## What is required
Somewhere below is a line with "Lemma frame_key_tanggal_NoDup (path" and, later, a line with "apply (month_map_inj ba"; repeat those two lines and all the lines between them, exactly as they are.

Segment Start: Excerpted data

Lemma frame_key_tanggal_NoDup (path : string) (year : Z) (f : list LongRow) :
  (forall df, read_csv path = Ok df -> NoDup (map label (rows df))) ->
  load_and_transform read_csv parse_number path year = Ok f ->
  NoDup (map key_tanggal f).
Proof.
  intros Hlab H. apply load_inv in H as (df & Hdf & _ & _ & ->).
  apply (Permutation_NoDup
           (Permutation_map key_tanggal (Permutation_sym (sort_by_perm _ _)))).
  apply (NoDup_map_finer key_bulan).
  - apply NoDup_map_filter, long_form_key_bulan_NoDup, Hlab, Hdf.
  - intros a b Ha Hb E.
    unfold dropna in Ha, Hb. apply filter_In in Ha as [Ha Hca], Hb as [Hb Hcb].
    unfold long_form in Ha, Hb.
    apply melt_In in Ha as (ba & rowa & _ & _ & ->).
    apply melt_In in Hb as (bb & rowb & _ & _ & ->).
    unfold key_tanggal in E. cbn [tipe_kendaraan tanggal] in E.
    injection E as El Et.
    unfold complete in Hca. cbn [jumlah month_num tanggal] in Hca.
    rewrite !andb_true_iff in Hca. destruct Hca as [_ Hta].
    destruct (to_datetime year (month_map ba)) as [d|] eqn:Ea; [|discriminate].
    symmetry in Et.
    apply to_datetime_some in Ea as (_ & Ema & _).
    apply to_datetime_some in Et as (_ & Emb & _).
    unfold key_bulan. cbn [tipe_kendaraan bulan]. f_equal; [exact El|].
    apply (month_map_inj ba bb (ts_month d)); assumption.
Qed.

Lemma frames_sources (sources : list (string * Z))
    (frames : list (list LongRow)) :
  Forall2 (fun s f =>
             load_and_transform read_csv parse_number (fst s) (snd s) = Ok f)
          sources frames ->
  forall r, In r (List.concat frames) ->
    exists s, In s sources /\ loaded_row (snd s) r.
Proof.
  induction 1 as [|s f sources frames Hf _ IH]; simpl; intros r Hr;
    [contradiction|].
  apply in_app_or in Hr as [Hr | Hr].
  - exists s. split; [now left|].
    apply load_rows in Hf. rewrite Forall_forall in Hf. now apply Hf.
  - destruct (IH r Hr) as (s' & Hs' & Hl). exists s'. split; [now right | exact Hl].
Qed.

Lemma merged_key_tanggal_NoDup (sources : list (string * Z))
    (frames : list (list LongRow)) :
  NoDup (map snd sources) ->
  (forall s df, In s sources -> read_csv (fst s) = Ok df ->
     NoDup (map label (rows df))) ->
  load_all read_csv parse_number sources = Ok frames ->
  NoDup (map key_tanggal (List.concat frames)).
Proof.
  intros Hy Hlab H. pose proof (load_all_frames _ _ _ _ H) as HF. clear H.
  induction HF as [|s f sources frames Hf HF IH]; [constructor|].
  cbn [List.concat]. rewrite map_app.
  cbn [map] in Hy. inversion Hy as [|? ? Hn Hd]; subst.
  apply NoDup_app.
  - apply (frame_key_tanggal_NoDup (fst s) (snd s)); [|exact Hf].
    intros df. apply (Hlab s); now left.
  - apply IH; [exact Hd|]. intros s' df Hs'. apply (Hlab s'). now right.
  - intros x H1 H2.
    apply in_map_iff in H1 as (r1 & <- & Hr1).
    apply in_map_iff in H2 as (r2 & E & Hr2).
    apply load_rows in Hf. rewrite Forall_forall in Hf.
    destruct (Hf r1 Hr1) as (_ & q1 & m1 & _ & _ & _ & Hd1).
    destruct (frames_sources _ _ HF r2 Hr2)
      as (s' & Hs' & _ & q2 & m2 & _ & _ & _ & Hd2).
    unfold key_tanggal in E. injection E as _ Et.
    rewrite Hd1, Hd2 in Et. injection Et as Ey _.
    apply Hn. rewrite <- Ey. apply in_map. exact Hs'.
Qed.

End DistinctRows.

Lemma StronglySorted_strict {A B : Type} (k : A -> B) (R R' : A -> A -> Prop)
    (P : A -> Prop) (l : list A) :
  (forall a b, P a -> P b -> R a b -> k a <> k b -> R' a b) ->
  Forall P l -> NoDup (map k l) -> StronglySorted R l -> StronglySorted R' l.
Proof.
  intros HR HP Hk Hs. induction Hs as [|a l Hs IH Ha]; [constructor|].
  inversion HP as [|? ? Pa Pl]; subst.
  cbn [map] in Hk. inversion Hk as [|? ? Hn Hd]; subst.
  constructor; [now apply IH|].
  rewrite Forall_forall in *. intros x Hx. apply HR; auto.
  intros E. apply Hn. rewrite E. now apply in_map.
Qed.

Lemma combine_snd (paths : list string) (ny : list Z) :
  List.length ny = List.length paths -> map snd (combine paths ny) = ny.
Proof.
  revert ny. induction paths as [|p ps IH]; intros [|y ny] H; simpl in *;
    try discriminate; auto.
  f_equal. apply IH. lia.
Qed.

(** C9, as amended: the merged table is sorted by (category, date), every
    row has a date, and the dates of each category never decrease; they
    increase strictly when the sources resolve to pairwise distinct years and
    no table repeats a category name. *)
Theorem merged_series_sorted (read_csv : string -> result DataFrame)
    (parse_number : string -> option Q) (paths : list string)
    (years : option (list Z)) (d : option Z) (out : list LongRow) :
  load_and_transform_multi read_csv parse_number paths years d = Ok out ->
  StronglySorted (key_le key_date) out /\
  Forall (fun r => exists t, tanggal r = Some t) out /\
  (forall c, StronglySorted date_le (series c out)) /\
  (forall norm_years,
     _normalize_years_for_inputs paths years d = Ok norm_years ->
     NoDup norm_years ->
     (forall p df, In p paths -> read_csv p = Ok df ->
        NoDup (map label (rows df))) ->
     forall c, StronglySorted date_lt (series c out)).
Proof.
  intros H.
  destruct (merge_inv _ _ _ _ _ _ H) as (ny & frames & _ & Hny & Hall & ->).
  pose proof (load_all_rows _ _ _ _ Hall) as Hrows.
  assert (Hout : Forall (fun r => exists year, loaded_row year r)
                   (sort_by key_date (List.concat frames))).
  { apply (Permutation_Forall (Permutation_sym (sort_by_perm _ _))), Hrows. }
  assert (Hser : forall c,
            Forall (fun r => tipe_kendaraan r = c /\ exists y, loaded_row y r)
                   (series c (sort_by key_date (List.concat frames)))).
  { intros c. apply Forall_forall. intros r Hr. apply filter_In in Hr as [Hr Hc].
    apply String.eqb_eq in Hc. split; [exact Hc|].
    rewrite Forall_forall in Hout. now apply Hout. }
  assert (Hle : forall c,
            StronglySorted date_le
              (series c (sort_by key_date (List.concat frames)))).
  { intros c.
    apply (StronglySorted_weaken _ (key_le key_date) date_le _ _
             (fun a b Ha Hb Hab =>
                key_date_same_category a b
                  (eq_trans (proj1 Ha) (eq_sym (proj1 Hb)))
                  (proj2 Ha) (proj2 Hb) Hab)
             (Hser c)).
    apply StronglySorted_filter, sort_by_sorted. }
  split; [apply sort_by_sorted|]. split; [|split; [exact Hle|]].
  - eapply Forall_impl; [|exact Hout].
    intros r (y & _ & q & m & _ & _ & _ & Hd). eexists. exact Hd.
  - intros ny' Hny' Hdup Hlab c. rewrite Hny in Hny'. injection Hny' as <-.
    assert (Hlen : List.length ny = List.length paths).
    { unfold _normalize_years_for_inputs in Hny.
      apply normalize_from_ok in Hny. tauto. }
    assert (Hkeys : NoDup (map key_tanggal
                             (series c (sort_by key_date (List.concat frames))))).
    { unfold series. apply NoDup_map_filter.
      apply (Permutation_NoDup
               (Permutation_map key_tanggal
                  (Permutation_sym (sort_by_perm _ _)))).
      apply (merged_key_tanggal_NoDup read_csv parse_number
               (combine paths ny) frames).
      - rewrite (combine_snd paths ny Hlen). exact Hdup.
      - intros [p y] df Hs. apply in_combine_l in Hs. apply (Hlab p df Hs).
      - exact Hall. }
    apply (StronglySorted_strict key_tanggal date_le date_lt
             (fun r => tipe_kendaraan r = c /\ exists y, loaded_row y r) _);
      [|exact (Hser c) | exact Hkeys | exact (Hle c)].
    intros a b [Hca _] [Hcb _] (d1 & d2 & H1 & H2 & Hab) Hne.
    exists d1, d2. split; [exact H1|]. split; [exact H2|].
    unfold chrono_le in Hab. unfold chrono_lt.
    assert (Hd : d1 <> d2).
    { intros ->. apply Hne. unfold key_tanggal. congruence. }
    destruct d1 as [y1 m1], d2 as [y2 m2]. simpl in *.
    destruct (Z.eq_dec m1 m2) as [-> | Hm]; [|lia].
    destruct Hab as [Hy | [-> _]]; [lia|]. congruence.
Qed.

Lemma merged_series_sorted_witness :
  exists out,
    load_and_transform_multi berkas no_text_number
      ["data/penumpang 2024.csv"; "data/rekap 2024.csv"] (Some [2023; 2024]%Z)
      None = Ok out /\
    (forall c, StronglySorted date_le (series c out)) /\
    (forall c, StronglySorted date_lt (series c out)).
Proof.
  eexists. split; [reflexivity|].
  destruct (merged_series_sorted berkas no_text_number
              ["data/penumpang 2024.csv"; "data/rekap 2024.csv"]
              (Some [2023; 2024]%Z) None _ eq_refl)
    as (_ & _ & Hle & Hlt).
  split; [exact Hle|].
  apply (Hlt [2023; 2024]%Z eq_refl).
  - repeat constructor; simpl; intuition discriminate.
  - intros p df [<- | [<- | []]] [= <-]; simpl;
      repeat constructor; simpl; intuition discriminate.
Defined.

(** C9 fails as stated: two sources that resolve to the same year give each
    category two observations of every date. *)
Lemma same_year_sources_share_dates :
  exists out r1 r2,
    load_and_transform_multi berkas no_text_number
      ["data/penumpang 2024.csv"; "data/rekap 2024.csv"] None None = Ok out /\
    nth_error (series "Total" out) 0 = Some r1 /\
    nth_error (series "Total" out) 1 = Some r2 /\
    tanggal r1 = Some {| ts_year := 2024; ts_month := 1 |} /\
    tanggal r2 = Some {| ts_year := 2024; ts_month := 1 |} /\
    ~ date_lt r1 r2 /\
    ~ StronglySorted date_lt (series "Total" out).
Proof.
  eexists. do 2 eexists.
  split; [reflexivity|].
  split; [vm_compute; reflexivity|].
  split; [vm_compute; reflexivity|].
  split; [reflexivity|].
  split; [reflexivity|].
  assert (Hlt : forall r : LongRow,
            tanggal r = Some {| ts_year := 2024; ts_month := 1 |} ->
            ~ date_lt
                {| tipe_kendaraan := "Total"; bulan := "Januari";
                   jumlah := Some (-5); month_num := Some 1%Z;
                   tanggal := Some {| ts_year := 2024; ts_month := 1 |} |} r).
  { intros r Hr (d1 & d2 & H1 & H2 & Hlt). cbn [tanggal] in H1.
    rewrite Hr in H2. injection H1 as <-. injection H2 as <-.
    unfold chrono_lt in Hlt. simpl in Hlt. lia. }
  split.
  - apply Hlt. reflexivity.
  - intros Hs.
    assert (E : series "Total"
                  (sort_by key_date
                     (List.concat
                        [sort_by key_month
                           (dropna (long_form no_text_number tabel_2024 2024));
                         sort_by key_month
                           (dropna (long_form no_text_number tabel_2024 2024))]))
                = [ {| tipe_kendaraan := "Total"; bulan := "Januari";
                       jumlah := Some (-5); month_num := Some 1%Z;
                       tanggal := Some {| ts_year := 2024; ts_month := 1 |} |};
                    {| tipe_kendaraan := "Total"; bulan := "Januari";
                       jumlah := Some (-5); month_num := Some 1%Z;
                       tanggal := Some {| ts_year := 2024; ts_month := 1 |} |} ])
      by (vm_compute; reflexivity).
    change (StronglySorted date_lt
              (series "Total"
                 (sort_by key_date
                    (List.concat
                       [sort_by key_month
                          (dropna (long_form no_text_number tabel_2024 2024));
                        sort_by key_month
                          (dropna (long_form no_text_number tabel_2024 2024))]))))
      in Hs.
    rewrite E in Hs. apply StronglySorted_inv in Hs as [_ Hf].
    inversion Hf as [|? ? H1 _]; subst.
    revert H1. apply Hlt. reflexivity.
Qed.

Segment End: Excerpted data
Segment Start: Excerpted data

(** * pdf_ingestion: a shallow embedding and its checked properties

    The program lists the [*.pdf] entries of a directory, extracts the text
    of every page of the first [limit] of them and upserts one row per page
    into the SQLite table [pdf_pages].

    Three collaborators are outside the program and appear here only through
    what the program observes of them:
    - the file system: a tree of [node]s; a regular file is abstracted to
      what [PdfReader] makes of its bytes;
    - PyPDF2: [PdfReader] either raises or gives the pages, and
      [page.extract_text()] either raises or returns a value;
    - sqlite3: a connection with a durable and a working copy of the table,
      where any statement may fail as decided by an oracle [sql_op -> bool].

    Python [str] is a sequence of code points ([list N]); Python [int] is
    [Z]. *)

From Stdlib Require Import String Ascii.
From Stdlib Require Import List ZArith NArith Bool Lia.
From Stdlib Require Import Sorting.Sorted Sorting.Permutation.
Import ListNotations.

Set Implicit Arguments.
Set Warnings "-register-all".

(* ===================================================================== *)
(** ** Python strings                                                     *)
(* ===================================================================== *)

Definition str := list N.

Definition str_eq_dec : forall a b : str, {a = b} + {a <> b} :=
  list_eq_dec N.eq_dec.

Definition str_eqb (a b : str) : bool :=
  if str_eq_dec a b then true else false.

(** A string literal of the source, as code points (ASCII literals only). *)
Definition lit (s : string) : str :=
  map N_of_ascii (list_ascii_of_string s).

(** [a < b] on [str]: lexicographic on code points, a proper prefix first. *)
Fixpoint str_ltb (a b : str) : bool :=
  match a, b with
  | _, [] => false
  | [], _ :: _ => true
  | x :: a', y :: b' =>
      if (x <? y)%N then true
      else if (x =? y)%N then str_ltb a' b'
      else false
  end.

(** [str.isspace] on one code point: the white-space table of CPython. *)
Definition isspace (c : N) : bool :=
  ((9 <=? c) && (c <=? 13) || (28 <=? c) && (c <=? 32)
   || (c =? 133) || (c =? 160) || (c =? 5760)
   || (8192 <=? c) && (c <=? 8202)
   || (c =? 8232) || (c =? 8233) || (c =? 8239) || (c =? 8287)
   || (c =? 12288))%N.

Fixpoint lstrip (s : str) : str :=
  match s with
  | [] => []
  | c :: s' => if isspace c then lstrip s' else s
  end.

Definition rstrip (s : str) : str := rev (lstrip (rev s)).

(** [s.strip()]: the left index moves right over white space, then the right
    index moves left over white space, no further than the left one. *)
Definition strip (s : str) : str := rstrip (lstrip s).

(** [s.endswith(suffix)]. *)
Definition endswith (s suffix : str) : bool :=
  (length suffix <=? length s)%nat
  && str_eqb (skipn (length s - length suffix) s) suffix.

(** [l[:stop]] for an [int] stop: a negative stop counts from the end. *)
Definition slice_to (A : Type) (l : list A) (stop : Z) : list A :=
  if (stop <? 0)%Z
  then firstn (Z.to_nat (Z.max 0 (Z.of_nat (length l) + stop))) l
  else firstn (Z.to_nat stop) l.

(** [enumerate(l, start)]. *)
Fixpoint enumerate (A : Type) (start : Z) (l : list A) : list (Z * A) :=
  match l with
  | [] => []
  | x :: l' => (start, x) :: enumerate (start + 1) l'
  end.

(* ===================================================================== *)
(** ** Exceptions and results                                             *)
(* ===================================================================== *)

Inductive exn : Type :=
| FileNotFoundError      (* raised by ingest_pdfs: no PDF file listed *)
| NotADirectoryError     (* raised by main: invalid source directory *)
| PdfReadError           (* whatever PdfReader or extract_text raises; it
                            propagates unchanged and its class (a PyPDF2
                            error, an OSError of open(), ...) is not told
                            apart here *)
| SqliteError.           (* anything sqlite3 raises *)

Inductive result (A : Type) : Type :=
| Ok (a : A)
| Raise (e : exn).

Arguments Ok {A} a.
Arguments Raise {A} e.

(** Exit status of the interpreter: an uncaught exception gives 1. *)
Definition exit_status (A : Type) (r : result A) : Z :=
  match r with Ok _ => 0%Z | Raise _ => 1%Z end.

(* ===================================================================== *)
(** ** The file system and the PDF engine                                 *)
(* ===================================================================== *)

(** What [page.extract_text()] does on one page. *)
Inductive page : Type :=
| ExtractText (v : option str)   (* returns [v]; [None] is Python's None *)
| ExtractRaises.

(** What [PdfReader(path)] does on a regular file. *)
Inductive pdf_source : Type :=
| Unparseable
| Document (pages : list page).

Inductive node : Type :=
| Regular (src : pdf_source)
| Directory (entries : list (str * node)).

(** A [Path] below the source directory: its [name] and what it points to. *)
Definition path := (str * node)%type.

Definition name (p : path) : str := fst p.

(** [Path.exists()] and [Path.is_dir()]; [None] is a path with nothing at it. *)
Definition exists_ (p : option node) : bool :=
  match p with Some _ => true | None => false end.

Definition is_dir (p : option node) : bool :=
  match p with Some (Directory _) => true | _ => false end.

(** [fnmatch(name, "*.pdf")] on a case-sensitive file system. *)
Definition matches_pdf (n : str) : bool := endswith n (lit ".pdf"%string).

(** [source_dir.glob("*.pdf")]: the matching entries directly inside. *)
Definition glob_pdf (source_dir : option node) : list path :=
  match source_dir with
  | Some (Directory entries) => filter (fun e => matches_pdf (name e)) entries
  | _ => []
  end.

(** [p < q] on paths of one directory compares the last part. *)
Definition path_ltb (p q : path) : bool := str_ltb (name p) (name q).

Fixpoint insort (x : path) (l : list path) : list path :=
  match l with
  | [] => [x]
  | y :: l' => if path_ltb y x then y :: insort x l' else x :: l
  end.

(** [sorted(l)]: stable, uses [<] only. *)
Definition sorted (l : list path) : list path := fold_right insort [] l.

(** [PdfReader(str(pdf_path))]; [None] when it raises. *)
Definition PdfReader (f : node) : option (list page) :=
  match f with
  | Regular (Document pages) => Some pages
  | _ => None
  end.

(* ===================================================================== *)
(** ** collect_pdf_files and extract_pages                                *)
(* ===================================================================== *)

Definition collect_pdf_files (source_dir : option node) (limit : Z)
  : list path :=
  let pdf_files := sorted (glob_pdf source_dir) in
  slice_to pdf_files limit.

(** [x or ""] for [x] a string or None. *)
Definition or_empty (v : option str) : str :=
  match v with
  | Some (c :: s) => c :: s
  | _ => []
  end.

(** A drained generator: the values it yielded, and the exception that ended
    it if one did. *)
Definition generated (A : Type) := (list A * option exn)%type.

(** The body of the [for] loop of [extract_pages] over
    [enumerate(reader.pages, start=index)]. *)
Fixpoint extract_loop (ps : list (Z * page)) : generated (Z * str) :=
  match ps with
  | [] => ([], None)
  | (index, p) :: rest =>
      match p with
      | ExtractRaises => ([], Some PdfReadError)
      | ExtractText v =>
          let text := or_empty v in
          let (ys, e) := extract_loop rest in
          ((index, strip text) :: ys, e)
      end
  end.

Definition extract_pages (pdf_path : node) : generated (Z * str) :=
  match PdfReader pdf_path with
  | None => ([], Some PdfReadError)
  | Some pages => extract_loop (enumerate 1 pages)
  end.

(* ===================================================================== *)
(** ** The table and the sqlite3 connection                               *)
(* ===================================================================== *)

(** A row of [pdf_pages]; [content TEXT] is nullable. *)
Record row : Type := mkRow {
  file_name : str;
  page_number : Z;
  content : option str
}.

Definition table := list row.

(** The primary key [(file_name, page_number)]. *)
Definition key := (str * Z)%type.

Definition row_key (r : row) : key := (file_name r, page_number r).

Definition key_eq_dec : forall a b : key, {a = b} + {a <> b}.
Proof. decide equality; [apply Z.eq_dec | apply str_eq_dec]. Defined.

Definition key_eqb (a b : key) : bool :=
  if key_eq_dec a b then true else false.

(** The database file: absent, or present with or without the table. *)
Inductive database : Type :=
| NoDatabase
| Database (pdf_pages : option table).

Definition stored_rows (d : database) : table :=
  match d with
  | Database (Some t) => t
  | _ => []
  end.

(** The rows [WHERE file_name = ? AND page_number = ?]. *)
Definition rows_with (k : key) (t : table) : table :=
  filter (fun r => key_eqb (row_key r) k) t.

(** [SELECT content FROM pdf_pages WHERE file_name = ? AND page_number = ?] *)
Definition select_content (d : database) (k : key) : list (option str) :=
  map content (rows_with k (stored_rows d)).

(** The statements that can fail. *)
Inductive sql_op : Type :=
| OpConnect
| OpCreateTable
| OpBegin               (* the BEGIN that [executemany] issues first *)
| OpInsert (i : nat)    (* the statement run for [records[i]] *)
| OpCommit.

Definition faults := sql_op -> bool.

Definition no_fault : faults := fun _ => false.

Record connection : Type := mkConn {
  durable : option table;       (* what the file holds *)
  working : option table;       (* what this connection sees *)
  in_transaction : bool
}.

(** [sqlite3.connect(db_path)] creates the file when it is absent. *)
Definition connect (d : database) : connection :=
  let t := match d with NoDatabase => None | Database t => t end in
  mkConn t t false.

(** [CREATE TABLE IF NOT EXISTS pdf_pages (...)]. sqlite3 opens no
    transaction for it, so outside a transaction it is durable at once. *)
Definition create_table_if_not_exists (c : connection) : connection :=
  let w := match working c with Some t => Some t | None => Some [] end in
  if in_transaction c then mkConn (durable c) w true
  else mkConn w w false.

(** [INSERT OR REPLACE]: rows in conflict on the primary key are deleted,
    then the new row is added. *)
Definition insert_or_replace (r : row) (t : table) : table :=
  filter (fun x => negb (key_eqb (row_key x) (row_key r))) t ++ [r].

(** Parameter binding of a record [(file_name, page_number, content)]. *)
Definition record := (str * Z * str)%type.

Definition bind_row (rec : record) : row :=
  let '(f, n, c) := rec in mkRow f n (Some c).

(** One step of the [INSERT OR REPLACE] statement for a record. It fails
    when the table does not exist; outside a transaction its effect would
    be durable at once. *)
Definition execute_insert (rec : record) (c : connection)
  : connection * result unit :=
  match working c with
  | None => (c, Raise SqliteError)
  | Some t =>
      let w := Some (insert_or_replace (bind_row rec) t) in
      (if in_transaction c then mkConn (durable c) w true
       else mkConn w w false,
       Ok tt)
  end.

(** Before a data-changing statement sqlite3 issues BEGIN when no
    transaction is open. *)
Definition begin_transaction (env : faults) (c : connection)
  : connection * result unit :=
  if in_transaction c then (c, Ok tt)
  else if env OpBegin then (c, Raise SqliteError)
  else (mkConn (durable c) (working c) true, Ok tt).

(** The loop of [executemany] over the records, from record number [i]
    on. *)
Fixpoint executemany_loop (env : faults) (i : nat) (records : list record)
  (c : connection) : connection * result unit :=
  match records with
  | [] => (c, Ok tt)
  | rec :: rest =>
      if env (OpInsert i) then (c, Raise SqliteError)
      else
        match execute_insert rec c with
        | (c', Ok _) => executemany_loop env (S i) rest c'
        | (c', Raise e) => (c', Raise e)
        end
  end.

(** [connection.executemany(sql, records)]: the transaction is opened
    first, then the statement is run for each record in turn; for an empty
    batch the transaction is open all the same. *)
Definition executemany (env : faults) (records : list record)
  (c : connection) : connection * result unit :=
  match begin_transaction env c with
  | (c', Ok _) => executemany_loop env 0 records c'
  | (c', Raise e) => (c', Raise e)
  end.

Segment End: Excerpted data

## Answer space
Lemma frame_key_tanggal_NoDup (path : string) (year : Z) (f : list LongRow) :
  (forall df, read_csv path = Ok df -> NoDup (map label (rows df))) ->
  load_and_transform read_csv parse_number path year = Ok f ->
  NoDup (map key_tanggal f).
Proof.
  intros Hlab H. apply load_inv in H as (df & Hdf & _ & _ & ->).
  apply (Permutation_NoDup
           (Permutation_map key_tanggal (Permutation_sym (sort_by_perm _ _)))).
  apply (NoDup_map_finer key_bulan).
  - apply NoDup_map_filter, long_form_key_bulan_NoDup, Hlab, Hdf.
  - intros a b Ha Hb E.
    unfold dropna in Ha, Hb. apply filter_In in Ha as [Ha Hca], Hb as [Hb Hcb].
    unfold long_form in Ha, Hb.
    apply melt_In in Ha as (ba & rowa & _ & _ & ->).
    apply melt_In in Hb as (bb & rowb & _ & _ & ->).
    unfold key_tanggal in E. cbn [tipe_kendaraan tanggal] in E.
    injection E as El Et.
    unfold complete in Hca. cbn [jumlah month_num tanggal] in Hca.
    rewrite !andb_true_iff in Hca. destruct Hca as [_ Hta].
    destruct (to_datetime year (month_map ba)) as [d|] eqn:Ea; [|discriminate].
    symmetry in Et.
    apply to_datetime_some in Ea as (_ & Ema & _).
    apply to_datetime_some in Et as (_ & Emb & _).
    unfold key_bulan. cbn [tipe_kendaraan bulan]. f_equal; [exact El|].
    apply (month_map_inj ba bb (ts_month d)); assumption.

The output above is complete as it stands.